» **About this exercise**
The entries below should be transcribed in their entirety, exactly as written.

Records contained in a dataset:

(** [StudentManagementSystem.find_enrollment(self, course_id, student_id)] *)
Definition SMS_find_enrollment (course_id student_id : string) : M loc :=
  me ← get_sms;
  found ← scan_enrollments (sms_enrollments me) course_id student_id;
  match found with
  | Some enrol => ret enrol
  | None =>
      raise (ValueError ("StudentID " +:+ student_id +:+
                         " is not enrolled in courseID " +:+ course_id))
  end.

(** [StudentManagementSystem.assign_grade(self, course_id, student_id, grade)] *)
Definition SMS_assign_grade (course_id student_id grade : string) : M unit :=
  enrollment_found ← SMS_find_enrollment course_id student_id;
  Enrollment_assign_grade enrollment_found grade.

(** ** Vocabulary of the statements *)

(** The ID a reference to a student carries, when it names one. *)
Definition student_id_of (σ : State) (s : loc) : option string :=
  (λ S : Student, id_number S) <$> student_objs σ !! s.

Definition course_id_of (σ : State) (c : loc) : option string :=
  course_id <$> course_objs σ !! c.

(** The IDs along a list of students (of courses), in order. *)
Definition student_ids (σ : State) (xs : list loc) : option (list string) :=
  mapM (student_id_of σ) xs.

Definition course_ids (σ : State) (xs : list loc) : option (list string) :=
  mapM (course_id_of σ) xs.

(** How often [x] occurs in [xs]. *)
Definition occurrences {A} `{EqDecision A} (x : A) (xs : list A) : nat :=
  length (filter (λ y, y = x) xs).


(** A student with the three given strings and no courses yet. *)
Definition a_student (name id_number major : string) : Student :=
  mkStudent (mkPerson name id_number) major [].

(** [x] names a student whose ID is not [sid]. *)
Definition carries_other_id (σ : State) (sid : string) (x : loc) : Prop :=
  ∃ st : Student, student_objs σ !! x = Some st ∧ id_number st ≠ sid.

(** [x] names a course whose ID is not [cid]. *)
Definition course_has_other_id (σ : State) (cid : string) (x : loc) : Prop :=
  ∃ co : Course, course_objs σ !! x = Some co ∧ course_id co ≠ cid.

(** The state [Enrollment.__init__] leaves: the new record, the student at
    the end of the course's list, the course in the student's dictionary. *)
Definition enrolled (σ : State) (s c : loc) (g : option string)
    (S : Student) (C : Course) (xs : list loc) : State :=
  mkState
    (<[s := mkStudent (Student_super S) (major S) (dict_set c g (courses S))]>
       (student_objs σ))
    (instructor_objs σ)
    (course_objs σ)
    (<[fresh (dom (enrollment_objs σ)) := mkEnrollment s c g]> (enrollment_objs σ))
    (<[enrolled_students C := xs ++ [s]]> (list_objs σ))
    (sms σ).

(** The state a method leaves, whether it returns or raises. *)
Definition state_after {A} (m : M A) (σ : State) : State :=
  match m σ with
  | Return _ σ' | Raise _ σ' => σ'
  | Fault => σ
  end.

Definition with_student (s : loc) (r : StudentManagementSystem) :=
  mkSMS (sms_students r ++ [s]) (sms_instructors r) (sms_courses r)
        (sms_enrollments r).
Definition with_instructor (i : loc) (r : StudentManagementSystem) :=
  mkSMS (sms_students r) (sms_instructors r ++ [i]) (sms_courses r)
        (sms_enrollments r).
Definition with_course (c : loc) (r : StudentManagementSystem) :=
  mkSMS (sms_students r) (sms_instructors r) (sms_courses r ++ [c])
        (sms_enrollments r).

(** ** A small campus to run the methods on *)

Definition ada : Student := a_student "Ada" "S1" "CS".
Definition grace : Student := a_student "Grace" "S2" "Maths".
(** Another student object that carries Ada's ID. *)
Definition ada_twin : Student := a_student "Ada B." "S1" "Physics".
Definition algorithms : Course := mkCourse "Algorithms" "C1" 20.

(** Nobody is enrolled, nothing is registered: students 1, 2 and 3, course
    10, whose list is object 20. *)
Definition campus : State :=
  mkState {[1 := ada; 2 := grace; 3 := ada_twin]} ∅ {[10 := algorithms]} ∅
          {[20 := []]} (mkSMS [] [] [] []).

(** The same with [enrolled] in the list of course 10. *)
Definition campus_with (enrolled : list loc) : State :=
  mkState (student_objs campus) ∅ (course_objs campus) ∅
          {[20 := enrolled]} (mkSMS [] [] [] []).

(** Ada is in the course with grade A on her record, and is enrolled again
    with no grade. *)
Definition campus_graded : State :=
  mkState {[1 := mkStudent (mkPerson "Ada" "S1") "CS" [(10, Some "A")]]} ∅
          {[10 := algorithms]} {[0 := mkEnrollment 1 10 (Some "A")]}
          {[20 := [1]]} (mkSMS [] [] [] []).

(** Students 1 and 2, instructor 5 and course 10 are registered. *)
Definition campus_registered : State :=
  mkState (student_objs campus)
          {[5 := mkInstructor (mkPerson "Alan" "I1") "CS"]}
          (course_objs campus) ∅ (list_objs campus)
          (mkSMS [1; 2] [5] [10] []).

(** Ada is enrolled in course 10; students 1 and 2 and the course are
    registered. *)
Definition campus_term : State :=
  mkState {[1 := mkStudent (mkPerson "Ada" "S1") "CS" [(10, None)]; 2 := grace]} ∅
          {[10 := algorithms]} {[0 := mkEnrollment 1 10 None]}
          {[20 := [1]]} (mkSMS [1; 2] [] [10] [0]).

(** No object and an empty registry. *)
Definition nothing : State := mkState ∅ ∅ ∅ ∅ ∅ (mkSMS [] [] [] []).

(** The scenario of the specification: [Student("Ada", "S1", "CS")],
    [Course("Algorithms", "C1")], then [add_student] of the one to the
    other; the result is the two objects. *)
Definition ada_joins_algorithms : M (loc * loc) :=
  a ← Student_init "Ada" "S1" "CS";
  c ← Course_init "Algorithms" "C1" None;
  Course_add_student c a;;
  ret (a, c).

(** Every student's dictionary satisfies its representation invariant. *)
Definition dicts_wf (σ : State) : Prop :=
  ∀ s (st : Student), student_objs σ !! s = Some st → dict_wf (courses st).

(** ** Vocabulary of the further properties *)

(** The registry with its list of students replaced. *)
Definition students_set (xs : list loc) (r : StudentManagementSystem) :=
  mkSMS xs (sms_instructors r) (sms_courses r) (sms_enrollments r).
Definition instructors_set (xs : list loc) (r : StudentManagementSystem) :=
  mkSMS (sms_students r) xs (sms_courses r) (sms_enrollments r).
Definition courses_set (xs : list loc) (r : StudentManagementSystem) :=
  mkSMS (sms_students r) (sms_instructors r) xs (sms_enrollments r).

» **Your response**
(** [StudentManagementSystem.find_enrollment(self, course_id, student_id)] *)
Definition SMS_find_enrollment (course_id student_id : string) : M loc :=
  me ← get_sms;
  found ← scan_enrollments (sms_enrollments me) course_id student_id;
  match found with
  | Some enrol => ret enrol
  | None =>
      raise (ValueError ("StudentID " +:+ student_id +:+
                         " is not enrolled in courseID " +:+ course_id))
  end.

(** [StudentManagementSystem.assign_grade(self, course_id, student_id, grade)] *)
Definition SMS_assign_grade (course_id student_id grade : string) : M unit :=
  enrollment_found ← SMS_find_enrollment course_id student_id;
  Enrollment_assign_grade enrollment_found grade.

(** ** Vocabulary of the statements *)

(** The ID a reference to a student carries, when it names one. *)
Definition student_id_of (σ : State) (s : loc) : option string :=
  (λ S : Student, id_number S) <$> student_objs σ !! s.

Definition course_id_of (σ : State) (c : loc) : option string :=
  course_id <$> course_objs σ !! c.

(** The IDs along a list of students (of courses), in order. *)
Definition student_ids (σ : State) (xs : list loc) : option (list string) :=
  mapM (student_id_of σ) xs.

Definition course_ids (σ : State) (xs : list loc) : option (list string) :=
  mapM (course_id_of σ) xs.

(** How often [x] occurs in [xs]. *)
Definition occurrences {A} `{EqDecision A} (x : A) (xs : list A) : nat :=
  length (filter (λ y, y = x) xs).


(** A student with the three given strings and no courses yet. *)
Definition a_student (name id_number major : string) : Student :=
  mkStudent (mkPerson name id_number) major [].

(** [x] names a student whose ID is not [sid]. *)
Definition carries_other_id (σ : State) (sid : string) (x : loc) : Prop :=
  ∃ st : Student, student_objs σ !! x = Some st ∧ id_number st ≠ sid.

(** [x] names a course whose ID is not [cid]. *)
Definition course_has_other_id (σ : State) (cid : string) (x : loc) : Prop :=
  ∃ co : Course, course_objs σ !! x = Some co ∧ course_id co ≠ cid.

(** The state [Enrollment.__init__] leaves: the new record, the student at
    the end of the course's list, the course in the student's dictionary. *)
Definition enrolled (σ : State) (s c : loc) (g : option string)
    (S : Student) (C : Course) (xs : list loc) : State :=
  mkState
    (<[s := mkStudent (Student_super S) (major S) (dict_set c g (courses S))]>
       (student_objs σ))
    (instructor_objs σ)
    (course_objs σ)
    (<[fresh (dom (enrollment_objs σ)) := mkEnrollment s c g]> (enrollment_objs σ))
    (<[enrolled_students C := xs ++ [s]]> (list_objs σ))
    (sms σ).

(** The state a method leaves, whether it returns or raises. *)
Definition state_after {A} (m : M A) (σ : State) : State :=
  match m σ with
  | Return _ σ' | Raise _ σ' => σ'
  | Fault => σ
  end.

Definition with_student (s : loc) (r : StudentManagementSystem) :=
  mkSMS (sms_students r ++ [s]) (sms_instructors r) (sms_courses r)
        (sms_enrollments r).
Definition with_instructor (i : loc) (r : StudentManagementSystem) :=
  mkSMS (sms_students r) (sms_instructors r ++ [i]) (sms_courses r)
        (sms_enrollments r).
Definition with_course (c : loc) (r : StudentManagementSystem) :=
  mkSMS (sms_students r) (sms_instructors r) (sms_courses r ++ [c])
        (sms_enrollments r).

(** ** A small campus to run the methods on *)

Definition ada : Student := a_student "Ada" "S1" "CS".
Definition grace : Student := a_student "Grace" "S2" "Maths".
(** Another student object that carries Ada's ID. *)
Definition ada_twin : Student := a_student "Ada B." "S1" "Physics".
Definition algorithms : Course := mkCourse "Algorithms" "C1" 20.

(** Nobody is enrolled, nothing is registered: students 1, 2 and 3, course
    10, whose list is object 20. *)
Definition campus : State :=
  mkState {[1 := ada; 2 := grace; 3 := ada_twin]} ∅ {[10 := algorithms]} ∅
          {[20 := []]} (mkSMS [] [] [] []).

(** The same with [enrolled] in the list of course 10. *)
Definition campus_with (enrolled : list loc) : State :=
  mkState (student_objs campus) ∅ (course_objs campus) ∅
          {[20 := enrolled]} (mkSMS [] [] [] []).

(** Ada is in the course with grade A on her record, and is enrolled again
    with no grade. *)
Definition campus_graded : State :=
  mkState {[1 := mkStudent (mkPerson "Ada" "S1") "CS" [(10, Some "A")]]} ∅
          {[10 := algorithms]} {[0 := mkEnrollment 1 10 (Some "A")]}
          {[20 := [1]]} (mkSMS [] [] [] []).

(** Students 1 and 2, instructor 5 and course 10 are registered. *)
Definition campus_registered : State :=
  mkState (student_objs campus)
          {[5 := mkInstructor (mkPerson "Alan" "I1") "CS"]}
          (course_objs campus) ∅ (list_objs campus)
          (mkSMS [1; 2] [5] [10] []).

(** Ada is enrolled in course 10; students 1 and 2 and the course are
    registered. *)
Definition campus_term : State :=
  mkState {[1 := mkStudent (mkPerson "Ada" "S1") "CS" [(10, None)]; 2 := grace]} ∅
          {[10 := algorithms]} {[0 := mkEnrollment 1 10 None]}
          {[20 := [1]]} (mkSMS [1; 2] [] [10] [0]).

(** No object and an empty registry. *)
Definition nothing : State := mkState ∅ ∅ ∅ ∅ ∅ (mkSMS [] [] [] []).

(** The scenario of the specification: [Student("Ada", "S1", "CS")],
    [Course("Algorithms", "C1")], then [add_student] of the one to the
    other; the result is the two objects. *)
Definition ada_joins_algorithms : M (loc * loc) :=
  a ← Student_init "Ada" "S1" "CS";
  c ← Course_init "Algorithms" "C1" None;
  Course_add_student c a;;
  ret (a, c).

(** Every student's dictionary satisfies its representation invariant. *)
Definition dicts_wf (σ : State) : Prop :=
  ∀ s (st : Student), student_objs σ !! s = Some st → dict_wf (courses st).

(** ** Vocabulary of the further properties *)

(** The registry with its list of students replaced. *)
Definition students_set (xs : list loc) (r : StudentManagementSystem) :=
  mkSMS xs (sms_instructors r) (sms_courses r) (sms_enrollments r).
Definition instructors_set (xs : list loc) (r : StudentManagementSystem) :=
  mkSMS (sms_students r) xs (sms_courses r) (sms_enrollments r).
Definition courses_set (xs : list loc) (r : StudentManagementSystem) :=
  mkSMS (sms_students r) (sms_instructors r) xs (sms_enrollments r).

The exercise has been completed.